Evaluation of gene-level DNA methylation scores (SMFS, MMFS, MMFR and SMRR). (Left) MMFS exhibits the strongest overall anti-correlation with RPKM-normalised transcript abundance (Pearson’s r = −0.39), indicating that it is most appropriate for capturing the gene silencing effect of promoter-localised methylation. Model performance is colour-coded by correlation within each cell line, with the best/worst-performing models highlighted in green/red, respectively. (Right) promoter methylation (MMFS) versus transcript abundance genome-wide for GM12878 (regression line shown in red), demonstrating two distinct gene clusters: active/unmethylated (green) and silent/methylated (red).
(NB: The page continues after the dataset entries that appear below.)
Definition normalizeSearchQuery (value : string) : result error normalizedSearchText :=
  fail_if negb (ValidString value) with ErrSearchQueryInvalid else
  let n := normalizeSearchText value in
  fail_if (slen (nt_exact n) >? SearchQueryMaxBytes) || (nt_tokenBytes n >? SearchQueryMaxBytes)
    with ErrSearchQueryLimit else
  Ok n.

(** ** Matching *)

(** One iteration of the loop of [bestLexicalMatch]. *)
Definition best_step (query : normalizedSearchText) (best : Z * string) (f : searchField) : Z * string :=
  let normalized := normalizeSearchText (sf_value f) in
  let score := lexicalSearchScore (nt_tokenSet query) (nt_tokenSet normalized) in
  if score >? best.1 then (score, sf_name f) else best.

Definition bestLexicalMatch (query : normalizedSearchText) (tier : Z) (kind : string)
    (fields : list searchField) : option searchMatch :=
  let best := foldl (best_step query) (0, "") fields in
  if best.1 <? searchMinimumScore then None
  else Some (mkMatch tier best.1 kind best.2 (searchReason kind)).

Definition capability_fields (r : CapRecord) : list searchField :=
  [mkField "capability_name" (md_Name (rec_metadata r));
   mkField "capability_description" (md_Description (rec_metadata r))].
Definition operation_fields (r : CapRecord) : list searchField :=
  map (λ o, mkField "operation_description" (op_Description o)) (rec_operations r).
Definition skill_fields (r : CapRecord) : list searchField :=
  flat_map (λ sk, [mkField "skill_name" (sm_Name (sk_Metadata sk));
                   mkField "skill_description" (sm_Description (sk_Metadata sk))]) (rec_skills r).

(** Some exact match of the query on an element of a record. *)
Definition exact_on {A} (query : normalizedSearchText) (f : A → string) (l : list A) : bool :=
  existsb (λ x, String.eqb (normalizeExact (f x)) (nt_exact query)) l.

Definition qualified_operation (r : CapRecord) (o : Operation) : string :=
  md_ID (rec_metadata r) +:+ "/" +:+ op_ID o.

Definition matchCapability (query : normalizedSearchText) (r : CapRecord) : option searchMatch :=
  let m := rec_metadata r in
  if String.eqb (normalizeExact (md_ID m)) (nt_exact query) then
    Some (exactSearchMatch 1 "exact_capability_id" "capability_id")
  else if exact_on query (qualified_operation r) (rec_operations r) then
    Some (exactSearchMatch 1 "exact_operation_id" "operation_id")
  else if nt_qualifiedIdentifier query then None
  else if String.eqb (normalizeExact (md_Name m)) (nt_exact query) then
    Some (exactSearchMatch 2 "exact_capability_name" "capability_name")
  else if exact_on query id (md_Tags m) then Some (exactSearchMatch 3 "exact_tag" "tag")
  else if exact_on query op_ID (rec_operations r) then
    Some (exactSearchMatch 3 "exact_local_operation_id" "local_operation_id")
  else if exact_on query (λ sk, sm_Name (sk_Metadata sk)) (rec_skills r) then
    Some (exactSearchMatch 3 "exact_skill_name" "skill_name")
  else
    match bestLexicalMatch query 4 "lexical_capability" (capability_fields r) with
    | Some m => Some m
    | None =>
        match bestLexicalMatch query 5 "lexical_operation" (operation_fields r) with
        | Some m => Some m
        | None => bestLexicalMatch query 5 "lexical_skill" (skill_fields r)
        end
    end.

(** ** Searching *)

(** The comparison of [sort.Slice], as "not after". *)
Definition rank_le (a b : rankedSearchResult) : Prop :=
  rk_tier a < rk_tier b ∨
  (rk_tier a = rk_tier b ∧
   (rs_Score (rk_result b) < rs_Score (rk_result a) ∨
    (rs_Score (rk_result a) = rs_Score (rk_result b) ∧
     str_le (cd_ID (rs_Card (rk_result a))) (cd_ID (rs_Card (rk_result b)))))).

#[global] Instance rank_le_dec : RelDecision rank_le.
Proof. intros a b. unfold rank_le, str_le. apply _. Defined.

Context {W : Type} `{SnapshotOps W}.
Implicit Types s : RState W.

Definition hasExactSearchIdentifierLocked (order : list (string * nat)) s (query : string) : bool :=
  existsb (λ '(id, a),
    match g_heap s !! a with
    | None => false
    | Some g =>
        negb (gen_retired g) &&
        (String.eqb (normalizeExact id) query ||
         existsb (λ o, String.eqb (normalizeExact (id +:+ "/" +:+ op_ID o)) query)
           (rec_operations (gen_record g)))
    end) order.

(** The body of the loop over the entries. *)
Definition search_hit s (query : normalizedSearchText) (path : string) (e : string * nat) :
    option rankedSearchResult :=
  match g_heap s !! e.2 with
  | None => None
  | Some g =>
      if gen_retired g || negb (capabilityInPath e.1 path) then None
      else
        m ← matchCapability query (gen_record g);
        Some (mkRanked (mkSearchResult (capabilityCard (gen_record g)) (mt_score m) (mt_kind m)
                          (mt_field m) (mt_reason m)) (mt_tier m))
  end.

Definition with_qualified (n : normalizedSearchText) (b : bool) : normalizedSearchText :=
  mkNormalized (nt_exact n) (nt_tokens n) (nt_tokenSet n) (nt_tokenBytes n) b.

Definition no_results : SearchResponse := mkSearchResponse SearchRankingVersion [].

(** The checks that precede the lock, with the normalised query and path. *)
Definition check_request (request : SearchRequest) : result error (normalizedSearchText * string) :=
  fail_if (sq_Limit request <=? 0) || (sq_Limit request >? SearchLimitMax)
    with Wrapf "%w: must be between 1 and %d" [FInt SearchLimitMax] ErrSearchLimitInvalid else
  let! query := normalizeSearchQuery (sq_Query request) in
  let path := if String.eqb (sq_Path request) "/" then "" else sq_Path request in
  fail_if negb (ValidString path) with ErrSearchPathInvalid else
  fail_if slen path >? MaxHierarchyPathBytes with ErrSearchPathLimit else
  fail_if negb (String.eqb path "") && negb (MatchString capabilityIDPattern path)
    with ErrSearchPathInvalid else
  Ok (query, path).

(** The ranked, limited results for a normalised query. *)
Definition ranked_results (order : list (string * nat)) s (query : normalizedSearchText)
    (path : string) (limit : Z) : list rankedSearchResult :=
  let query := with_qualified query (hasExactSearchIdentifierLocked order s (nt_exact query)) in
  take (Z.to_nat limit) (merge_sort rank_le (omap (search_hit s query path) order)).

(** [searchAndBrowse]: the response and the view, the revision, and the
    error; [order] is the order in which [range] visits the entries. *)
Definition searchAndBrowse (order : list (string * nat)) s (request : SearchRequest)
    (expectedRevision : option Z) : SearchResponse * HierarchyView * Z * option error :=
  let no_view := mkHView "" "" [] in
  match check_request request with
  | Err e => (no_results, no_view, 0, Some e)
  | Ok (query, path) =>
      if r_closed (g_reg s) then (no_results, no_view, 0, Some ErrRegistryClosed)
      else
        let revision := r_revision (g_reg s) in
        let stale := match expectedRevision with Some r => negb (r =? revision) | None => false end in
        if stale then (no_results, no_view, revision, Some ErrCatalogCursorStale)
        else match browseLocked s path with
             | Err e => (no_results, no_view, 0, Some e)
             | Ok view =>
                 if String.eqb (nt_exact query) "" || (length (nt_tokens query) =? 0)%nat
                 then (no_results, view, revision, None)
                 else (mkSearchResponse SearchRankingVersion
                         (map rk_result (ranked_results order s query path (sq_Limit request))),
                       view, revision, None)
             end
  end.

Definition Search (order : list (string * nat)) s (request : SearchRequest) :
    result error SearchResponse :=
  match searchAndBrowse order s request None with
  | (response, _, _, None) => Ok response
  | (_, _, _, Some e) => Err e
  end.
End search.

(** ** Lemmas: token bytes and scores *)

Lemma foldr_slen_nonneg l : 0 ≤ foldr (λ t n, slen t + n) 0 l.
Proof. induction l as [|t l IH]; simpl; [lia|]. pose proof (slen_nonneg t). lia. Qed.

Lemma foldr_slen_app l1 l2 :
  foldr (λ t n, slen t + n) 0 (l1 ++ l2) = foldr (λ t n, slen t + n) 0 l1 + foldr (λ t n, slen t + n) 0 l2.
Proof. induction l1 as [|t l IH]; simpl; lia. Qed.

Global Instance foldr_slen_perm : Proper ((≡ₚ) ==> eq) (foldr (λ t n, slen t + n) 0).
Proof. induction 1; simpl; lia. Qed.

Lemma searchTokenBytes_nonneg X : 0 ≤ searchTokenBytes X.
Proof. apply foldr_slen_nonneg. Qed.

(** Distinct tokens all found in a list have at most its bytes. *)
Lemma tokens_subset_le l k :
  NoDup l → l ⊆ k → foldr (λ t n, slen t + n) 0 l ≤ foldr (λ t n, slen t + n) 0 k.
Proof.
  intros Hnd Hs. assert (l ⊆+ k) as Hsub by by apply NoDup_submseteq.
  apply submseteq_Permutation in Hsub as [r ->]. rewrite foldr_slen_app.
  pose proof (foldr_slen_nonneg r). lia.
Qed.

Lemma token_keys_NoDup (X : token_map) : NoDup (map_to_list X).*1.
Proof. apply NoDup_fst_map_to_list. Qed.

Lemma token_keys_elem (X : token_map) t : t ∈ (map_to_list X).*1 ↔ is_Some (X !! t).
Proof.
  rewrite list_elem_of_fmap. split.
  - intros ([t' u] & -> & Hin). apply elem_of_map_to_list in Hin. by eexists.
  - intros [u Hu]. exists (t, u). split; [done|]. by apply elem_of_map_to_list.
Qed.

(** The set of a list of tokens. *)
Definition token_set (l : list string) : token_map := list_to_map (map (λ t, (t, tt)) l).

Lemma token_set_lookup l t : token_set l !! t = if bool_decide (t ∈ l) then Some tt else None.
Proof.
  unfold token_set. induction l as [|x l IH]; simpl.
  - apply lookup_empty.
  - destruct (decide (x = t)) as [<-|Hne].
    + rewrite lookup_insert_eq, bool_decide_true; [done|by left].
    + rewrite lookup_insert_ne, IH by done.
      rewrite (bool_decide_ext (t ∈ x :: l) (t ∈ l)); [done|]. rewrite elem_of_cons. naive_solver.
Qed.

Lemma token_set_snoc l t : token_set (l ++ [t]) = <[t := tt]> (token_set l).
Proof.
  apply map_eq. intros x. rewrite token_set_lookup. destruct (decide (t = x)) as [<-|Hne].
  - rewrite lookup_insert_eq, bool_decide_true; [done|]. apply elem_of_app. right. by left.
  - rewrite lookup_insert_ne, token_set_lookup by done.
    rewrite (bool_decide_ext (x ∈ l ++ [t]) (x ∈ l)); [done|].
    rewrite elem_of_app, list_elem_of_singleton. naive_solver.
Qed.

Lemma searchTokenBytes_list l :
  searchTokenBytes (token_set l) ≤ foldr (λ t n, slen t + n) 0 l.
Proof.
  apply tokens_subset_le; [apply token_keys_NoDup|]. intros t. rewrite token_keys_elem, token_set_lookup.
  case_bool_decide; [done|]. by intros [? ?].
Qed.

(** The score without machine arithmetic. *)
Definition ideal_score (overlap query field : Z) : Z :=
  searchQueryWeight * overlap / query + searchFieldWeight * overlap / field
  + Z.min (overlap * searchEvidencePerByte) searchEvidenceMaximum.

Lemma ideal_score_bounds o q f :
  0 < o ≤ q → o ≤ f → 0 ≤ ideal_score o q f ≤ searchExactScore.
Proof.
  unfold ideal_score, searchQueryWeight, searchFieldWeight, searchEvidencePerByte, searchEvidenceMaximum,
    searchExactScore. intros Hq Hf.
  assert (0 ≤ 500000 * o / q ≤ 500000).
  { split; [apply Z.div_pos; lia|]. apply Z.div_le_upper_bound; nia. }
  assert (0 ≤ 250000 * o / f ≤ 250000).
  { split; [apply Z.div_pos; lia|]. apply Z.div_le_upper_bound; nia. }
  lia.
Qed.

(** Two token sets that share no bytes score nothing; otherwise the machine
    arithmetic of an accepted query does not overflow. *)
Definition overlap (q f : token_map) : Z := foldr (λ t n, slen t + n) 0 (shared_tokens q f).

Lemma overlap_bounds q f :
  0 ≤ overlap q f ≤ searchTokenBytes q ∧ overlap q f ≤ searchTokenBytes f.
Proof.
  assert (NoDup (shared_tokens q f)) as Hnd by (apply NoDup_filter, token_keys_NoDup).
  split; [split; [apply foldr_slen_nonneg|]|]; (apply tokens_subset_le; [done|]);
    intros t [? ?]%list_elem_of_filter; [done|by apply token_keys_elem].
Qed.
It is also evident that a large number of genes exhibit near-zero expression despite a lack of substantial DNA methylation (blue); these genes reduce the predictive power of DNA methylation genome-wide and are likely silenced by other mechanisms (e.g. repressor/silencer transcription factors [22] or H3K27me3-associated Polycomb activity [16])

The distribution of promoter methylation (MMFS) versus transcript abundance presented in Fig. 3 demonstrates two distinct clusters, corresponding with active/unmethylated (green) and silenced/methylated genes (red). It is also evident that many genes exhibit near-zero expression despite a lack of substantial DNA methylation (blue), which we attribute to repression driven by other regulatory mechanisms (e.g. repressor/silencer transcription factors [22] or H3K27me3-associated Polycomb activity [16]). This figure illustrates the need to identify and isolate these latent regulatory classes in order to accurately identify the associations between epigenetic regulators and genome-wide mRNA transcript abundance.

Naïve model integration is unsuitable for DNA methylation data

As demonstrated in Fig. 3, all four gene-level DNA methylation scores are anti-correlated with genome-wide RNA transcript abundance, as expected due to the well-established silencing role of promoter-localised CpG methylation [21]. Intuitively, integrating any of these scores into a gene expression model (particularly MMFS) should yield improved prediction accuracy due to the addition of information regarding methylation-associated silencing.

A naïve approach to integrating DNA methylation into a predictive gene expression model would amount to simply concatenating the vector of methylation scores as a new column of the n × m histone score matrix, A, where n is the number of genes and m is the number of histone modifications. In this study, A contains histone scores for H3K4me3, H3K27me3, H3K9me3 and the H2A.Z histone variant, as described in the ‘Methods’ section. We constructed such models for all combinations of cell line and DNA methylation score and found that the resultant improvement in prediction accuracy was negligible in all cases (|adj. R 2| ≤ 10−3).

Despite the anti-correlation shown between each methylation score and RNA transcript abundance, the naïve integration of this information into predictive models trained on histone modification data yields practically zero improvement in prediction accuracy (irrespective of score or cell line). Within the constraints of a linear model, DNA methylation and the four considered histone modifications are statistically redundant with respect to gene expression. This may be partially due to the well-established negative associations between DNA methylation and H3K4me3/H2A.Z [2325] and positive associations with H3K9ac [16], and we have previously explored the causes of similar redundancy between transcription factor and histone modification data [11]. In the following section, we propose a new framework designed to model the conditional relationships underlying this redundancy, both to provide new insights regarding transcriptional regulation and to allow the information content of DNA methylation data to be effectively leveraged in future integrative studies.

Modelling transcriptional regulation of methylated and bivalent promoters

To explore the hypothesis that statistical redundancy between histone modification and DNA methylation data is caused by conditional relationships in methylated promoters, the MMFS score was selected to separate genes into two latent regulatory classes (MMFS+ versus MMFS) on the basis of a threshold determined through the unsupervised approach described in the methods. Intuitively, this approach should isolate genes subject to H3K9me3/DNA methylation-associated silencing from an otherwise-heterogeneous set.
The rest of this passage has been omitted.